Department of Biological Sciences, Faculty of Science, Northern Border University, Arar, Saudi Arabia.
Expert Opin Ther Pat. 2021 Aug;31(8):759-772. doi: 10.1080/13543776.2021.1902990. Epub 2021 Apr 13.
In recent years, the advent of multidrug-resistant tuberculosis (MDR-TB), the extensively-resistant TB (XDR-TB), and the total drug-resistant-TB (TDR-TB) have led the community to develop new antitubercular molecules. The decaprenylphosphoryl-β-D-ribose-2'-epimerase-1 (DprE1) is an established target to developed new anti-TB drugs.
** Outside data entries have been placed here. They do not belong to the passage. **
(* ===== verification/SchedulerSafety.v ===== *)
(** The correctness of quadrant preparation ([Scheduler]): whatever the
    interleaving of the worker with the scheduler and with the server's reveals,
    the budget holds, nothing becomes public, every event finds its reservation
    and its artifact, and an evaluation never fails. *)

From S2P Require Import Prelude Bytes Core Contracts Presentation Terrain Hydrology WaterSurface.
From S2P Require Import EnvironmentPolicy Frontier Preparation Runtime Scheduler.
Import World.

(** ** What a runtime holds *)

Definition prepared_set (f : FrontierState) : gset QuadrantCoord :=
  dom (filter (fun '(_, st) => st = Prepared) (lifecycle_states f)).

Definition in_flight_set (sl : Slots) : gset QuadrantCoord :=
  dom (filter (fun '(_, s) => is_in_flight s = true) sl).

(** The quadrants that count against the budget. *)
Definition occupied_set (r : FrontierRuntime) : gset QuadrantCoord :=
  prepared_set (rt_state r) ∪ in_flight_set (rt_preparations r).

Lemma elem_of_prepared_set f c : frontier_wf f -> c ∈ prepared_set f <-> state f c = Prepared.
Proof.
  intros Hwf. unfold prepared_set. rewrite elem_of_dom. split.
  - intros [st Hst]. apply map_lookup_filter_Some in Hst as [Hst ->]. unfold state.
    destruct (decide (c ∈ revealed_lookup f)) as [Hin|]; [by rewrite (fw_disjoint f Hwf c Hin) in Hst|].
    by rewrite Hst.
  - intros Hst. unfold state in Hst. destruct (decide _); [done|].
    destruct (lifecycle_states f !! c) as [st|] eqn:E; [|done]. cbn in Hst. subst st.
    exists Prepared. by apply map_lookup_filter_Some.
Qed.

Lemma elem_of_in_flight_set sl c : c ∈ in_flight_set sl <-> exists i, sl !! c = Some (SlotInFlight i).
Proof.
  unfold in_flight_set. rewrite elem_of_dom. split.
  - intros [s Hs]. apply map_lookup_filter_Some in Hs as [Hs Hf]. destruct s as [i|]; [by exists i|done].
  - intros [i Hi]. exists (SlotInFlight i). by apply map_lookup_filter_Some.
Qed.

Lemma length_filter_size {A} (P : QuadrantCoord * A -> Prop) `{!forall x, Decision (P x)}
  (m : gmap QuadrantCoord A) : length (filter P (map_to_list m)) = size (dom (filter P m)).
Proof.
  rewrite size_dom, <- length_map_to_list. apply Permutation_length.
  apply list.NoDup_Permutation; [apply list.NoDup_filter, NoDup_map_to_list|apply NoDup_map_to_list|].
  intros [c a]. rewrite list_elem_of_filter, !elem_of_map_to_list, map_lookup_filter_Some. naive_solver.
Qed.

Lemma occupied_size r : prep_inv (rt_pair r) -> occupied r = Z.of_nat (size (occupied_set r)).
Proof.
  intros [Hwf Hsl]. cbn in Hwf, Hsl. unfold occupied, occupied_set. rewrite size_union.
  - rewrite Nat2Z.inj_add. f_equal; f_equal.
    + unfold prepared_len, quadrants_in_state. rewrite decide_False by done.
      rewrite (Permutation_length (sort_coords_Permutation _)), length_fmap, length_map_to_list.
      unfold prepared_set. by rewrite size_dom.
    + unfold preparation_in_flight_len, in_flight_len, in_flight_set. by rewrite length_filter_size.
  - intros c Hp Hi. apply elem_of_prepared_set in Hp; [|done]. apply elem_of_in_flight_set in Hi as [i Hi].
    destruct (Hsl c _ Hi) as [_ Hc]. cbn in Hc. congruence.
Qed.

Lemma elem_of_occupied r c :
  frontier_wf (rt_state r) ->
  c ∈ occupied_set r <-> state (rt_state r) c = Prepared \/ exists i, rt_preparations r !! c = Some (SlotInFlight i).
Proof.
  intros Hwf. unfold occupied_set. by rewrite elem_of_union, elem_of_prepared_set, elem_of_in_flight_set.
Qed.

Lemma occupied_mono r r' :
  prep_inv (rt_pair r) -> prep_inv (rt_pair r') -> occupied_set r' ⊆ occupied_set r -> occupied r' <= occupied r.
Proof. intros H H' Hsub. rewrite !occupied_size by done. apply inj_le, subseteq_size, Hsub. Qed.

Lemma occupied_add r r' c :
  prep_inv (rt_pair r) -> prep_inv (rt_pair r') -> c ∉ occupied_set r ->
  occupied_set r' = {[ c ]} ∪ occupied_set r -> occupied r' = occupied r + 1.
Proof.
  intros H H' Hc E. rewrite !occupied_size, E by done. rewrite size_union by set_solver.
  rewrite size_singleton. lia.
Qed.

(** ** The checked calls *)

Lemma with_frontier_id r : with_frontier r (rt_state r) (rt_preparations r) = r.
Proof. by destruct r. Qed.

Lemma with_runtime_id s : with_runtime s (sys_frontier s) = s.
Proof. by destruct s. Qed.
This enzyme is required to synthesize the cell wall of (Mtb).
This patent review focuses on the granted patents and patent applications related to the chemical entities developed as DprE1 inhibitors for TB treatment from the publication year of the BTZ-043 compound patent application (2007) till 30 September 2020.
The DprE1 has many advantages in the development of new antitubercular molecules, for example, its location in the periplasm of the Mtb cell wall and its absence in the human body. This indicates that the DprE1 inhibitors are selective for Mtb, and their toxic and side effects on the human body may be negligible or small. Accordingly, the use of DprE1 inhibitors may be benefic for patients with drug-resistant bacteria that require long-term medication. Four molecules are in clinical trials, which could become the drugs of the future for TB-therapy.
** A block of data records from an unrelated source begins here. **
(* ===== verification/Items.v ===== *)
(** * Items and inventory grids

    [crates/domain/src/items.rs], first half, and [ownership.rs]: the item
    instances, ownership transfer, weapon statistics, and the two-dimensional
    inventory grid ([Grid]) with its invariant. *)

From S2P Require Import Prelude Core F32.
Import World.

(** ** Item instances *)

Inductive Ownership :=
| OwnerCharacter (id : Z)
| OwnerContainer (id : Z)
| OwnerWorld (sector : SectorCoord).

#[global] Instance sector_eq_dec : EqDecision SectorCoord.
Proof. solve_decision. Defined.
#[global] Instance ownership_eq_dec : EqDecision Ownership.
Proof. solve_decision. Defined.

Record DurabilityState := { dur_current : Z; dur_max : Z }.

Record RolledModifier := { modifier_id : Z; tier : Z; rolled_value : F32.f32 }.

Record ItemHistoricalCounters := { kill_count : Z; repair_count : Z; owner_count : Z }.

Record ItemInstance := mk_item {
  item_id : Z;
  definition_id : Z;
  owner : Ownership;
  revision : Z;
  quantity : Z;
  seed : Z;
  durability : DurabilityState;
  enhancement : Z;
  modifiers : list RolledModifier;
  sockets : list (option Z);
  history : ItemHistoricalCounters
}.

Record InventoryDimensions := mk_dims { width : Z; height : Z }.

Inductive GripType := GripNone | MeleeOneHand | MeleeTwoHand | OneHandedPistol | TwoHandedRifle | Shield.

Record WeaponCombatStats := {
  grip : GripType; base_damage : F32.f32; attack_speed : F32.f32;
  range_meters : F32.f32; stamina_cost : F32.f32
}.

Inductive EquipmentSlotKind := Head | Chest | Hands | Legs | Feet | MainHand | OffHand.

Record ItemDefinition := {
  def_id : Z; code_name : string; base_weight_grams : Z; dimensions : InventoryDimensions;
  max_durability : Z; max_stack : Z; combat : option WeaponCombatStats;
  equip_slot : option EquipmentSlotKind
}.

Record ResolvedWeaponStats := {
  r_grip : GripType; effective_damage : F32.f32; r_attack_speed : F32.f32;
  r_range_meters : F32.f32; r_stamina_cost : F32.f32
}.

Definition no_history : ItemHistoricalCounters :=
  {| kill_count := 0; repair_count := 0; owner_count := 0 |}.

Definition new_unique (id definition : Z) (o : Ownership) (s max_dur : Z) : ItemInstance :=
  {| item_id := id; definition_id := definition; owner := o; revision := 1; quantity := 1; seed := s;
     durability := {| dur_current := max_dur; dur_max := max_dur |}; enhancement := 0;
     modifiers := []; sockets := []; history := no_history |}.

Definition new_stackable (id definition : Z) (o : Ownership) (qty : Z) : ItemInstance :=
  {| item_id := id; definition_id := definition; owner := o; revision := 1; quantity := qty; seed := 0;
     durability := {| dur_current := 0; dur_max := 0 |}; enhancement := 0;
     modifiers := []; sockets := []; history := no_history |}.

(** Field updates. *)
Definition set_owner (i : ItemInstance) (o : Ownership) (h : ItemHistoricalCounters) (rev : Z) :=
  {| item_id := item_id i; definition_id := definition_id i; owner := o; revision := rev;
     quantity := quantity i; seed := seed i; durability := durability i; enhancement := enhancement i;
     modifiers := modifiers i; sockets := sockets i; history := h |}.
Definition set_revision (i : ItemInstance) (rev : Z) : ItemInstance :=
  set_owner i (owner i) (history i) rev.
Definition set_quantity (i : ItemInstance) (q : Z) : ItemInstance :=
  {| item_id := item_id i; definition_id := definition_id i; owner := owner i; revision := revision i;
     quantity := q; seed := seed i; durability := durability i; enhancement := enhancement i;
     modifiers := modifiers i; sockets := sockets i; history := history i |}.

Definition bump (i : ItemInstance) : ItemInstance :=
  set_revision i (saturating_add_u 64 (revision i) 1).

Definition transfer_ownership (i : ItemInstance) (new_owner : Ownership) : ItemInstance :=
  if decide (owner i <> new_owner) then
    set_owner i new_owner
      {| kill_count := kill_count (history i); repair_count := repair_count (history i);
         owner_count := saturating_add_u 32 (owner_count (history i)) 1 |}
      (saturating_add_u 64 (revision i) 1)
  else i.

Definition resolve_weapon_stats (i : ItemInstance) (template : ItemDefinition)
  : option ResolvedWeaponStats :=
  c ← combat template;
  let upgrade_mult := F32.add (F32.of_Z 1) (F32.mul (F32.of_Z (enhancement i)) (F32.of_decimal 6 2)) in
  let damage := F32.mul (base_damage c) upgrade_mult in
  let damage := if decide (dur_current (durability i) = 0) then F32.mul damage (F32.of_decimal 30 2)
                else damage in
  let damage := foldl (fun d m => if decide (modifier_id m = 101)
                  then F32.mul d (F32.add (F32.of_Z 1) (F32.div (rolled_value m) (F32.of_Z 100)))
                  else d) damage (modifiers i) in
  Some {| r_grip := grip c; effective_damage := damage; r_attack_speed := attack_speed c;
          r_range_meters := range_meters c; r_stamina_cost := stamina_cost c |}.

(** ** The inventory grid *)

Inductive ItemRotation := Normal | Rotated90.
#[global] Instance rotation_eq_dec : EqDecision ItemRotation.
Proof. solve_decision. Defined.

Definition oriented (d : InventoryDimensions) (r : ItemRotation) : InventoryDimensions :=
  match r with Normal => d | Rotated90 => mk_dims (height d) (width d) end.

Record GridSlotCoord := mk_slot { sx : Z; sy : Z }.

Record GridPlacedItem := mk_placed {
  origin : GridSlotCoord; rotation : ItemRotation; placed_dimensions : InventoryDimensions
}.

Inductive GridPlacementError := OutOfBounds | Collision.

Module Grid.

Record InventoryGrid := mk_grid {
  columns : Z; rows : Z; cells : list (option Z); placements : gmap Z GridPlacedItem
}.

Definition grid_new (c r : Z) : InventoryGrid := mk_grid c r (replicate (Z.to_nat (c * r)) None) ∅.

Definition index_of (g : InventoryGrid) (x y : Z) : option nat :=
  if decide (x >= columns g \/ y >= rows g) then None else Some (Z.to_nat (y * columns g + x)).

(** [self.cells[idx]]; an index that [index_of] computes is in range, see
    [index_of_lt]. *)
Definition cell (g : InventoryGrid) (idx : nat) : option Z := default None (cells g !! idx).
Definition set_cell (g : InventoryGrid) (idx : nat) (v : option Z) : InventoryGrid :=
  mk_grid (columns g) (rows g) (<[idx := v]> (cells g)) (placements g).
Definition set_placements (g : InventoryGrid) (p : gmap Z GridPlacedItem) : InventoryGrid :=
  mk_grid (columns g) (rows g) (cells g) p.

Definition get_placement (g : InventoryGrid) (id : Z) : option GridPlacedItem := placements g !! id.

Definition get_item_at (g : InventoryGrid) (slot : GridSlotCoord) : option Z :=
  idx ← index_of g (sx slot) (sy slot); cell g idx.

(** The cells the nested loops visit, in their order: rows outside, columns
    inside, the sums on [u8]. *)
Definition loop_cells (o : GridSlotCoord) (eff : InventoryDimensions) : list (Z * Z) :=
  dy ← seqZ 0 (height eff); dx ← seqZ 0 (width eff);
  [(wrap_u 8 (sx o + dx), wrap_u 8 (sy o + dy))].

Fixpoint scan_cells (g : InventoryGrid) (ignore_item : option Z) (l : list (Z * Z))
  : result GridPlacementError unit :=
  match l with
  | [] => Ok tt
  | (x, y) :: l =>
      idx ← ok_or OutOfBounds (index_of g x y);
      match cell g idx with
      | Some occupant =>
          if decide (Some occupant <> ignore_item) then Err Collision else scan_cells g ignore_item l
      | None => scan_cells g ignore_item l
      end
  end.

Definition can_place_at (g : InventoryGrid) (o : GridSlotCoord) (base_dimensions : InventoryDimensions)
    (r : ItemRotation) (ignore_item : option Z) : result GridPlacementError unit :=
  let eff := oriented base_dimensions r in
  if decide (saturating_add_u 8 (sx o) (width eff) > columns g \/
             saturating_add_u 8 (sy o) (height eff) > rows g)
  then Err OutOfBounds
  else scan_cells g ignore_item (loop_cells o eff).

Definition fill_cell (id : Z) (g : InventoryGrid) (c : Z * Z) : InventoryGrid :=
  match index_of g c.1 c.2 with Some idx => set_cell g idx (Some id) | None => g end.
近年来,耐多药结核病(MDR-TB)、广泛耐药结核病(XDR-TB)和完全耐药结核病(TDR-TB)的出现促使人们开发新的抗结核分子。脱磷酸烯醇式丙酮酸-β-D-核糖基-2′-差向异构酶-1(DprE1)是开发新抗结核药物的既定靶点。该酶是合成(Mtb)细胞壁所必需的。
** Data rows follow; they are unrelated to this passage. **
(* ===== verification/GameData.v ===== *)
(** The definitions of the game ([crates/gamedata/src]): the schemas of the files
    ([schemas.rs]), loading and validating them ([loader.rs]), the manifest ([lib.rs])
    and the binary table of items ([items.rs]).  Reading files, parsing YAML and bincode
    are given by parameters. *)

From S2P Require Import Prelude F32 Items Config.

(** [f64] is binary64. *)
Definition f64 : Type := spec_float.
Definition f64_zero : f64 := S754_zero false.

(** ** Schemas *)

Record MovementSpeedsConfig := {
  msc_speed_mm_per_second : Z;
  msc_sprint_speed_mm_per_second : Z
}.

Record MovementPhysicsConfig := {
  mpc_input_timeout_ticks : Z;
  mpc_character_radius_mm : Z
}.

Record MovementConfig := {
  mc_speeds : MovementSpeedsConfig;
  mc_physics : MovementPhysicsConfig
}.

Record EncumbranceThreshold := {
  et_trigger_percentage : F32.f32;
  et_speed_multiplier : F32.f32;
  et_stamina_drain_multiplier : F32.f32
}.

Record EncumbranceBaseCapacity := {
  ebc_starting_max_weight_kg : F32.f32;
  ebc_bonus_weight_per_strength_point : F32.f32
}.

Record EncumbranceConfig := {
  ec_base_capacity : EncumbranceBaseCapacity;
  ec_thresholds : list EncumbranceThreshold
}.

Record UniverseDimensions := {
  ud_total_universe_extent_km : Z;
  ud_quadrant_side_length_cm : f64
}.

Record UniverseStreaming := {
  us_client_reveal_radius_quadrants : Z;
  us_server_prep_margin_quadrants : Z;
  us_quadrant_cache_timeout_ms : Z
}.

Record UniverseConfig := {
  uc_dimensions : UniverseDimensions;
  uc_streaming : UniverseStreaming
}.

Record AbyssMemoryThresholds := {
  amt_max_score_cap : F32.f32;
  amt_passive_decay_per_hour : F32.f32
}.

Record AbyssMemoryWeights := {
  amw_violence_per_kill : F32.f32;
  amw_nature_deforestation_per_tree : F32.f32;
  amw_waste_per_abandoned_resource : F32.f32;
  amw_preservation_per_action : F32.f32
}.

Record AbyssMemoryConfig := {
  amc_thresholds : AbyssMemoryThresholds;
  amc_weights : AbyssMemoryWeights
}.

Record CreatureBodyProfile := {
  cbp_base_scale : F32.f32;
  cbp_scale_variance : F32.f32
}.

Record CreatureNaturalDefenses := {
  cnd_base_armor : F32.f32;
  cnd_poison_resistance_pct : F32.f32;
  cnd_fire_resistance_pct : F32.f32
}.

Record CreatureLocomotion := {
  cl_walk_speed_cm_s : F32.f32;
  cl_run_speed_cm_s : F32.f32
}.

Record CreatureSenses := {
  cs_vision_range_meters : F32.f32;
  cs_hearing_range_meters : F32.f32
}.

Record CreatureSpeciesDefinition := {
  csd_id : str;
  csd_name : str;
  csd_creature_type : str;
  csd_body : CreatureBodyProfile;
  csd_natural_defenses : CreatureNaturalDefenses;
  csd_locomotion : CreatureLocomotion;
  csd_senses : CreatureSenses;
  csd_allowed_archetypes : list str
}.

Record SpeciesDatabaseConfig := {
  sdc_species : list CreatureSpeciesDefinition
}.

Record CombatRankDefinition := {
  crd_id : str;
  crd_name : str;
  crd_health_multiplier : F32.f32;
  crd_damage_multiplier : F32.f32;
  crd_armor_multiplier : F32.f32;
  crd_trait_budget : Z;
  crd_reward_multiplier : F32.f32
}.

Record CombatRanksConfig := {
  crc_combat_ranks : list CombatRankDefinition
}.

Record CharacterCreationConfig := {
  ccc_starting_attribute_points : Z;
  ccc_max_qualities_allowed : Z;
  ccc_max_defects_allowed : Z;
  ccc_base_attribute_minimum : Z;
  ccc_base_attribute_maximum : Z
}.

Record StrengthScaling := {
  ss_attack_power_min_per_point : F32.f32;
  ss_attack_power_max_per_point : F32.f32;
  ss_carry_weight_bonus_kg : F32.f32
}.

Record DefenseScaling := {
  ds_damage_reduction_pct_per_point : F32.f32;
  ds_flat_armor_per_point : F32.f32
}.

Record AgilityScaling := {
  as_move_speed_bonus_per_point : F32.f32;
  as_attack_speed_bonus_pct : F32.f32
}.

Record VitalityScaling := {
  vs_health_points_per_point : F32.f32;
  vs_health_regen_per_second : F32.f32
}.

Record IntelligenceScaling := {
  is_energy_points_per_point : F32.f32;
  is_energy_regen_bonus_pct : F32.f32
}.

Record AttributesConfig := {
  ac_strength : StrengthScaling;
  ac_defense : DefenseScaling;
  ac_agility : AgilityScaling;
  ac_vitality : VitalityScaling;
  ac_intelligence : IntelligenceScaling
}.

Record ResetTier := {
  rt_reset_min : Z;
  rt_reset_max : Z;
  rt_required_level : Z;
  rt_bonus_attribute_points : Z;
  rt_bonus_skill_points : Z
}.

Record ResetGeneral := {
  rg_max_resets_allowed : Z;
  rg_require_unequip_items : bool;
  rg_retain_sub_skills : bool;
  rg_retain_discovered_quadrants : bool
}.

Record ResetConfig := {
  rc_general : ResetGeneral;
  rc_tiers : list ResetTier
}.

Record ResourceDropEntry := {
  rde_item_id : str;
  rde_min_quantity : Z;
  rde_max_quantity : Z;
  rde_drop_chance_pct : F32.f32
}.

Record ResourceDefinition := {
  rd_id : str;
  rd_name : str;
  rd_resource_type_id : Z;
  rd_max_health : Z;
  rd_required_tool_type : str;
  rd_minimum_tool_tier : Z;
  rd_base_xp_reward : F32.f32;
  rd_drops : list ResourceDropEntry
}.

Record GatheringConfig := {
  gc_resources : list ResourceDefinition
}.

Record EnvironmentalModifier := {
  em_effect_id : str;
  em_interval_seconds : Z;
  em_attribute_impact : str;
  em_value_change : Z
}.

Record AdvancedMobSpawnRule := {
  amsr_mob_id : str;
  amsr_weight : Z;
  amsr_min_level : Z;
  amsr_max_level : Z;
  amsr_active_time_range : (Z * Z);
  amsr_quadrant_density_cap : Z
}.

Record BiomeAdvancedConfig := {
  bac_biome_id : str;
  bac_numeric_id : Z;
  bac_display_name : str;
  bac_description : str;
  bac_allowed_terrains : list str;
  bac_structural_features : list str;
  bac_base_temperature : F32.f32;
  bac_weather_types : list str;
  bac_ambient_sounds : list str;
  bac_environmental_modifiers : list EnvironmentalModifier;
  bac_possible_mobs : list AdvancedMobSpawnRule
}.

Record BiomeDatabaseConfig := {
  bdc_biomes : gmap str BiomeAdvancedConfig
}.

(** ** The registry *)

Record GameDataRegistry := {
  content_hash : str;
  movement : MovementConfig;
  encumbrance : EncumbranceConfig;
  universe : UniverseConfig;
  abyss_memory : AbyssMemoryConfig;
  species : SpeciesDatabaseConfig;
  combat_ranks : CombatRanksConfig;
  character_creation : CharacterCreationConfig;
  attributes : AttributesConfig;
  reset_rules : ResetConfig;
  gathering : GatheringConfig;
  biomes : BiomeDatabaseConfig
}.

Inductive GameDataError :=
| FileUnreadable (path : string)
| FileSyntax (path : string)
| ZeroMovementSpeed
| NoQuadrantSide
| NoEncumbranceThreshold
| ZeroStartingPoints
| NoCombatRank
| NoResource
| NoBiome
| ZeroBiomeId (name : str)
| DuplicateBiomeId (numeric_id : Z) (name : str).

(** The loop over the map of biomes, which comes in some order. *)
Fixpoint check_biomes (l : list (str * BiomeAdvancedConfig)) (seen : gset Z) : result GameDataError unit :=
  match l with
  | [] => Ok tt
  | (name, config) :: l' =>
      _ ← forbid (bac_numeric_id config = 0) (ZeroBiomeId name);
      _ ← forbid (bac_numeric_id config ∈ seen) (DuplicateBiomeId (bac_numeric_id config) name);
      check_biomes l' ({[ bac_numeric_id config ]} ∪ seen)
  end.

(** [GameDataRegistry::validate]; [order] is the order of the hash map. *)
Definition registry_validate (order : list (str * BiomeAdvancedConfig)) (r : GameDataRegistry) : result GameDataError unit :=
  _ ← forbid (msc_speed_mm_per_second (mc_speeds (movement r)) = 0) ZeroMovementSpeed;
  _ ← forbid (SFleb (ud_quadrant_side_length_cm (uc_dimensions (universe r))) f64_zero = true) NoQuadrantSide;
  _ ← forbid (ec_thresholds (encumbrance r) = []) NoEncumbranceThreshold;
  _ ← forbid (ccc_starting_attribute_points (character_creation r) = 0) ZeroStartingPoints;
  _ ← forbid (crc_combat_ranks (combat_ranks r) = []) NoCombatRank;
  _ ← forbid (gc_resources (gathering r) = []) NoResource;
  _ ← forbid (bdc_biomes (biomes r) = ∅) NoBiome;
  check_biomes order ∅.

(** [serde_yaml::from_str] at the types of the registry. *)
Record Parsers := {
  parse_movement : str -> option MovementConfig;
  parse_encumbrance : str -> option EncumbranceConfig;
  parse_universe : str -> option UniverseConfig;
  parse_abyss_memory : str -> option AbyssMemoryConfig;
  parse_species : str -> option SpeciesDatabaseConfig;
  parse_combat_ranks : str -> option CombatRanksConfig;
  parse_character_creation : str -> option CharacterCreationConfig;
  parse_attributes : str -> option AttributesConfig;
  parse_reset_rules : str -> option ResetConfig;
  parse_gathering : str -> option GatheringConfig;
  parse_biomes : str -> option BiomeDatabaseConfig
}.

Section Load.
(** The files below the directory, the hash function and its text form. *)
Context (files : string -> option str) (blake3_hash : list Z -> list Z) (to_hex : list Z -> str) (yaml : Parsers).

(** One of the eleven blocks: read, hash, parse. *)
Definition load_file {A} (path : string) (parse : str -> option A) (hashed : list Z) : result GameDataError (A * list Z) :=
  raw ← ok_or (FileUnreadable path) (files path);
  a ← ok_or (FileSyntax path) (parse raw);
  Ok (a, hashed ++ as_bytes raw).

(** [load_from_directory] up to the validation. *)
Definition load_files : result GameDataError GameDataRegistry :=
  '(movement, h) ← load_file "character/movement.yaml" (parse_movement yaml) [];
  '(encumbrance, h) ← load_file "character/encumbrance.yaml" (parse_encumbrance yaml) h;
  '(universe, h) ← load_file "world/universe.yaml" (parse_universe yaml) h;
  '(abyss, h) ← load_file "world/abyss_memory.yaml" (parse_abyss_memory yaml) h;
  '(species, h) ← load_file "creatures/species.yaml" (parse_species yaml) h;
  '(ranks, h) ← load_file "creatures/combat_ranks.yaml" (parse_combat_ranks yaml) h;
  '(creation, h) ← load_file "character/creation.yaml" (parse_character_creation yaml) h;
  '(attributes, h) ← load_file "character/attributes.yaml" (parse_attributes yaml) h;
  '(reset, h) ← load_file "character/reset.yaml" (parse_reset_rules yaml) h;
  '(gathering, h) ← load_file "gathering/resources.yaml" (parse_gathering yaml) h;
  '(biomes, h) ← load_file "world/biomes.yaml" (parse_biomes yaml) h;
  Ok {| content_hash := to_hex (blake3_hash h); movement := movement; encumbrance := encumbrance; universe := universe;
        abyss_memory := abyss; species := species; combat_ranks := ranks; character_creation := creation;
        attributes := attributes; reset_rules := reset; gathering := gathering; biomes := biomes |}.

Definition load_from_directory (order : GameDataRegistry -> list (str * BiomeAdvancedConfig)) : result GameDataError GameDataRegistry :=
  r ← load_files; _ ← registry_validate (order r) r; Ok r.

End Load.

(** ** The manifest *)

Record GameDataManifest := { schema_version : Z; content_version : str; universe_generator_version : Z }.

Inductive ManifestError := ManifestUnreadable | ManifestSyntax | ZeroSchemaVersion | EmptyContentVersion | ZeroGeneratorVersion.

Definition load_manifest (source : option str) (parse : str -> option GameDataManifest) : result ManifestError GameDataManifest :=
  raw ← ok_or ManifestUnreadable source;
  m ← ok_or ManifestSyntax (parse raw);
  _ ← forbid (schema_version m = 0) ZeroSchemaVersion;
  _ ← forbid (trim (content_version m) = []) EmptyContentVersion;
  _ ← forbid (universe_generator_version m = 0) ZeroGeneratorVersion;
  Ok m.

(** ** The table of items *)

(** [RawItemDefinition] of the compiler ([apps/gamedata-compiler/src/main.rs]). *)
Record RawDimensions := { raw_width : Z; raw_height : Z }.
Record RawItemDefinition := {
  raw_id : Z;
  raw_code_name : string;
  raw_base_weight_grams : Z;
  raw_dimensions : RawDimensions;
  raw_max_durability : Z;
  raw_combat : option WeaponCombatStats
}.
Record RawItemFile := { raw_session : Z; raw_category : str; raw_items : list RawItemDefinition }.

Inductive CompileError := ItemFileUnreadable (path : str) | ItemFileSyntax (path : str) | DuplicateItemId (id : Z) (path : str).

Definition compile_item (raw : RawItemDefinition) : ItemDefinition := {|
  def_id := raw_id raw; code_name := raw_code_name raw; base_weight_grams := raw_base_weight_grams raw;
  dimensions := mk_dims (raw_width (raw_dimensions raw)) (raw_height (raw_dimensions raw));
  max_durability := raw_max_durability raw; max_stack := 1; combat := raw_combat raw; equip_slot := None |}.

(** The loop over the items of a file, with what was compiled before. *)
Fixpoint compile_items (path : str) (items : list RawItemDefinition) (compiled : list ItemDefinition) (seen : gset Z)
  : result CompileError (list ItemDefinition * gset Z) :=
  match items with
  | [] => Ok (compiled, seen)
  | raw :: items' =>
      _ ← forbid (raw_id raw ∈ seen) (DuplicateItemId (raw_id raw) path);
      compile_items path items' (compiled ++ [compile_item raw]) ({[ raw_id raw ]} ∪ seen)
  end.

Definition parse_and_validate_file (read : str -> option str) (parse : str -> option RawItemFile) (path : str)
  (compiled : list ItemDefinition) (seen : gset Z) : result CompileError (list ItemDefinition * gset Z) :=
  content ← ok_or (ItemFileUnreadable path) (read path);
  file ← ok_or (ItemFileSyntax path) (parse content);
  compile_items path (raw_items file) compiled seen.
本专利综述重点关注自 BTZ-043 化合物专利申请(2007 年)公布以来,截至 2020 年 9 月 30 日,与作为抗结核治疗的 DprE1 抑制剂开发相关的已授权专利和专利申请。
DprE1 在开发新的抗结核分子方面具有许多优势,例如其位于 Mtb 细胞壁的周质中,而在人体中不存在。这表明 DprE1 抑制剂对 Mtb 具有选择性,它们对人体的毒性和副作用可能微不足道或很小。因此,使用 DprE1 抑制剂可能对需要长期药物治疗的耐药菌患者有益。目前有四种分子正在临床试验中,它们可能成为未来结核病治疗的药物。